- _Exercise objective_
Could you show each line of the records that contains the word "intros"?

- _Available records_
(* ===== verification/FrameConcurrency.v ===== *)
(** [ConcurrentCacheFrameManager] under interleaving: threads that allocate and
    free frames through the lock-free queue and the separate atomic counter
    (src/csrc/runtime/cache/frame_manager.cpp), one step per atomic access.
    The queue is a bag, and a dequeue may fail while another thread's enqueue
    is in flight, as its documentation says. *)
From stdpp Require Import base list gmap strings fin_maps.
From S2P Require Import Prelude FrameManager.

(** What a thread has still to do in the call it is in. *)
Inductive pending :=
  | Idle
  | PendingSub (k : nat)               (* dequeued [k] frames, fetch_sub to come *)
  | PendingAdd (k : nat)               (* enqueued [k] frames, fetch_add to come *)
  | PendingBack (fs : list CacheFrame) (* short bulk dequeue, to be moved back *)
  .

Record thread := mkThread { held : list CacheFrame; pend : pending }.

Record config := mkConfig {
  queue : list CacheFrame;
  free_frame_count : Z;
  threads : list thread;
}.

(** One atomic access of thread [i].  [AllocFrame] is the bulk call with
    [n = 1]: a short dequeue of nothing returns null at once.  Enqueueing always
    succeeds here; when it runs out of memory the code throws (and the frames of
    the call are lost), which FrameManager models for a single thread. *)
Inductive step : config -> config -> Prop :=
  | step_dequeue q q' c ts i h fs n :
      (* try_dequeue / try_dequeue_bulk: [fs] is what came out *)
      ts !! i = Some (mkThread h Idle) ->
      Permutation q (fs ++ q') -> length fs = n -> (0 < n)%nat ->
      step (mkConfig q c ts) (mkConfig q' c (<[i := mkThread (fs ++ h) (PendingSub n)]> ts))
  | step_dequeue_short q q' c ts i h fs n :
      (* fewer than asked for: none is kept *)
      ts !! i = Some (mkThread h Idle) ->
      Permutation q (fs ++ q') -> (length fs < n)%nat ->
      step (mkConfig q c ts) (mkConfig q' c (<[i := mkThread h (PendingBack fs)]> ts))
  | step_enqueue_back q q' c ts i h fs :
      ts !! i = Some (mkThread h (PendingBack fs)) ->
      Permutation q' (fs ++ q) ->
      step (mkConfig q c ts) (mkConfig q' c (<[i := mkThread h Idle]> ts))
  | step_fetch_sub q c ts i h k :
      ts !! i = Some (mkThread h (PendingSub k)) ->
      step (mkConfig q c ts)
           (mkConfig q (c - Z.of_nat k) (<[i := mkThread h Idle]> ts))
  | step_enqueue q q' c ts i h fs h' :
      (* FreeFrame of frames the thread holds *)
      ts !! i = Some (mkThread h Idle) ->
      Permutation h (fs ++ h') -> Permutation q' (fs ++ q) ->
      step (mkConfig q c ts)
           (mkConfig q' c (<[i := mkThread h' (PendingAdd (length fs))]> ts))
  | step_fetch_add q c ts i h k :
      ts !! i = Some (mkThread h (PendingAdd k)) ->
      step (mkConfig q c ts)
           (mkConfig q (c + Z.of_nat k) (<[i := mkThread h Idle]> ts)).

(** After [Init]: the frames are queued, counted, and every thread is idle. *)
Definition initial (frames : list CacheFrame) (n : nat) : config :=
  mkConfig frames (Z.of_nat (length frames)) (replicate n (mkThread [] Idle)).

(** [CountFreeFrame] as a thread reads it. *)
Definition CountFreeFrame (c : config) : Z := u64 (free_frame_count c).

(** ** The invariant *)
Definition thread_frames (t : thread) : list CacheFrame :=
  match pend t with PendingBack fs => fs ++ held t | _ => held t end.

(** What the counter lags behind the queue, by one thread. *)
Definition lag (t : thread) : Z :=
  match pend t with
  | Idle => 0
  | PendingSub k => Z.of_nat k
  | PendingAdd k => - Z.of_nat k
  | PendingBack fs => Z.of_nat (length fs)
  end.

Definition sum_Z (l : list Z) : Z := foldr Z.add 0 l.

Definition cinv (frames : list CacheFrame) (c : config) : Prop :=
  Permutation (queue c ++ (threads c ≫= thread_frames)) frames /\
  free_frame_count c = Z.of_nat (length (queue c)) + sum_Z (lag <$> threads c).

#[export] Instance sum_Z_proper : Proper (Permutation ==> eq) sum_Z.
Proof. intros l l'. induction 1; simpl in *; lia. Qed.

(** Replacing one thread: all sums over the threads change by that thread. *)
Lemma thread_update (ts : list thread) i t t' :
  ts !! i = Some t ->
  exists rest, Permutation ts (t :: rest) /\ Permutation (<[i := t']> ts) (t' :: rest).
Proof.
  intros Hi. exists (delete i ts). split; [by apply delete_Permutation|].
  assert (<[i := t']> ts !! i = Some t') as Hi'.
  { apply list_lookup_insert_eq. by eapply lookup_lt_Some. }
  rewrite (delete_Permutation _ _ _ Hi'). f_equiv.
  rewrite !delete_take_drop, take_insert_ge, drop_insert_lt by lia. done.
Qed.

Lemma cinv_update frames q c ts q' c' i t t' :
  cinv frames (mkConfig q c ts) -> ts !! i = Some t ->
  Permutation (q' ++ thread_frames t') (q ++ thread_frames t) ->
  c' - Z.of_nat (length q') - lag t' = c - Z.of_nat (length q) - lag t ->
  cinv frames (mkConfig q' c' (<[i := t']> ts)).
Proof.
  intros [Hp Hc] Hi Hf Hl. destruct (thread_update ts i t t' Hi) as (rest & H1 & H2).
  unfold cinv in *. simpl in *. rewrite H1 in Hp, Hc. rewrite H2. simpl in *. split.
  - rewrite <- Hp, !app_assoc. by rewrite Hf.
  - lia.
Qed.

Lemma step_cinv frames c c' : cinv frames c -> step c c' -> cinv frames c'.
Proof.
  intros HI Hs. destruct Hs as
    [q q' c ts i h fs n Hi Hq Hn Hpos|q q' c ts i h fs n Hi Hq Hn|q q' c ts i h fs Hi Hq
    |q c ts i h k Hi|q q' c ts i h fs h' Hi Hh Hq|q c ts i h k Hi];
    (eapply cinv_update; [exact HI|exact Hi| |]); unfold thread_frames, lag; simpl; auto; try lia;
    try (apply Permutation_length in Hq as Hl; rewrite length_app in Hl; lia).
  - rewrite Hq, !app_assoc. by rewrite (Permutation_app_comm fs q').
  - rewrite Hq, !app_assoc. by rewrite (Permutation_app_comm fs q').
  - rewrite Hq, !app_assoc. by rewrite (Permutation_app_comm fs q).
  - rewrite Hq, Hh, !app_assoc. by rewrite (Permutation_app_comm fs q).
Qed.

Lemma initial_cinv frames n : cinv frames (initial frames n).
Proof.
  unfold cinv, initial. simpl. split.
  - replace (_ ≫= _) with (@nil CacheFrame); [by rewrite app_nil_r|].
    induction n; simpl; auto.
  - replace (sum_Z _) with 0; [lia|]. induction n; simpl; auto.
Qed.

Lemma reachable_cinv frames n c : rtc step (initial frames n) c -> cinv frames c.
Proof.
  intros Hr. pose proof (initial_cinv frames n) as HI. revert HI.
  induction Hr as [|c1 c2 c3 Hs _ IH]; [done|]. intros HI. apply IH. by eapply step_cinv.
Qed.

(** * Properties *)

(** C30. However the calls of any number of threads interleave, a frame is in
    at most one place: the queue, the hands of one thread, or a short batch on
    its way back.  No frame is lost either, and when every thread is between
    calls the counter is exactly the length of the queue. *)
Theorem concurrent_frames_exclusive frames n c :
  NoDup (Data <$> frames) -> rtc step (initial frames n) c ->
  NoDup (Data <$> queue c ++ (threads c ≫= thread_frames)) /\
  Permutation (queue c ++ (threads c ≫= thread_frames)) frames /\
  (Forall (fun t => pend t = Idle) (threads c) ->
     free_frame_count c = Z.of_nat (length (queue c))).
Proof.
  intros Hnd Hr. destruct (reachable_cinv _ _ _ Hr) as [Hp Hc].
  split; [by rewrite Hp|]. split; [done|]. intros Hidle. rewrite Hc.
  enough (sum_Z (lag <$> threads c) = 0) by lia.
  clear -Hidle. induction Hidle as [|t ts Ht _ IH]; [done|].
  rewrite fmap_cons. simpl. rewrite IH. unfold lag. by rewrite Ht.
Qed.

Definition frame0 : CacheFrame := mkFrame 4096 64 CUDA.

(** Thread 0 takes the only frame and puts it back; before it counts the
    frame, thread 1 takes it and counts itself. *)
Lemma overtaking_trace :
  rtc step (initial [frame0] 2)
    (mkConfig [] (-1) [mkThread [] (PendingAdd 1); mkThread [frame0] Idle]).
Proof.
  eapply rtc_l; [by apply (step_dequeue _ [] _ _ 0%nat [] [frame0] 1%nat); [| |done|lia]|].
  eapply rtc_l; [by apply (step_fetch_sub _ _ _ 0%nat [frame0] 1%nat)|].
  eapply rtc_l; [by apply (step_enqueue _ [frame0] _ _ 0%nat [frame0] [frame0] [])|].
  eapply rtc_l; [by apply (step_dequeue _ [] _ _ 1%nat [] [frame0] 1%nat); [| |done|lia]|].
  apply rtc_once. exact (step_fetch_sub [] 0
    [mkThread [] (PendingAdd 1); mkThread [frame0] (PendingSub 1)] 1%nat [frame0] 1%nat eq_refl).
Qed.

Lemma concurrent_frames_exclusive_witness :
  NoDup (Data <$> [frame0]) /\
  Permutation ([] ++ ([mkThread [] (PendingAdd 1); mkThread [frame0] Idle] ≫= thread_frames))
    [frame0].
Proof.
  assert (NoDup (Data <$> [frame0])) as Hnd by apply NoDup_singleton.
  split; [done|].
  exact (proj1 (proj2 (concurrent_frames_exclusive [frame0] 2 _ Hnd overtaking_trace))).
Defined.

(** The enqueue of [FreeFrame] becomes visible before its [fetch_add], so
    another thread can take and count the frame first: with one frame and two
    threads the int64 counter reaches -1 and [CountFreeFrame] reports 2^64-1
    free frames. *)
Theorem CountFreeFrame_can_wrap :
  exists c, rtc step (initial [frame0] 2) c /\ CountFreeFrame c = 2 ^ 64 - 1.
Proof. eexists. split; [apply overtaking_trace|reflexivity]. Qed.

- _Response box_
Proof. intros l l'. induction 1; simpl in *; lia. Qed.
  intros Hi. exists (delete i ts). split; [by apply delete_Permutation|].
  intros [Hp Hc] Hi Hf Hl. destruct (thread_update ts i t t' Hi) as (rest & H1 & H2).
  intros HI Hs. destruct Hs as
  intros Hr. pose proof (initial_cinv frames n) as HI. revert HI.
  induction Hr as [|c1 c2 c3 Hs _ IH]; [done|]. intros HI. apply IH. by eapply step_cinv.
  intros Hnd Hr. destruct (reachable_cinv _ _ _ Hr) as [Hp Hc].
  split; [by rewrite Hp|]. split; [done|]. intros Hidle. rewrite Hc.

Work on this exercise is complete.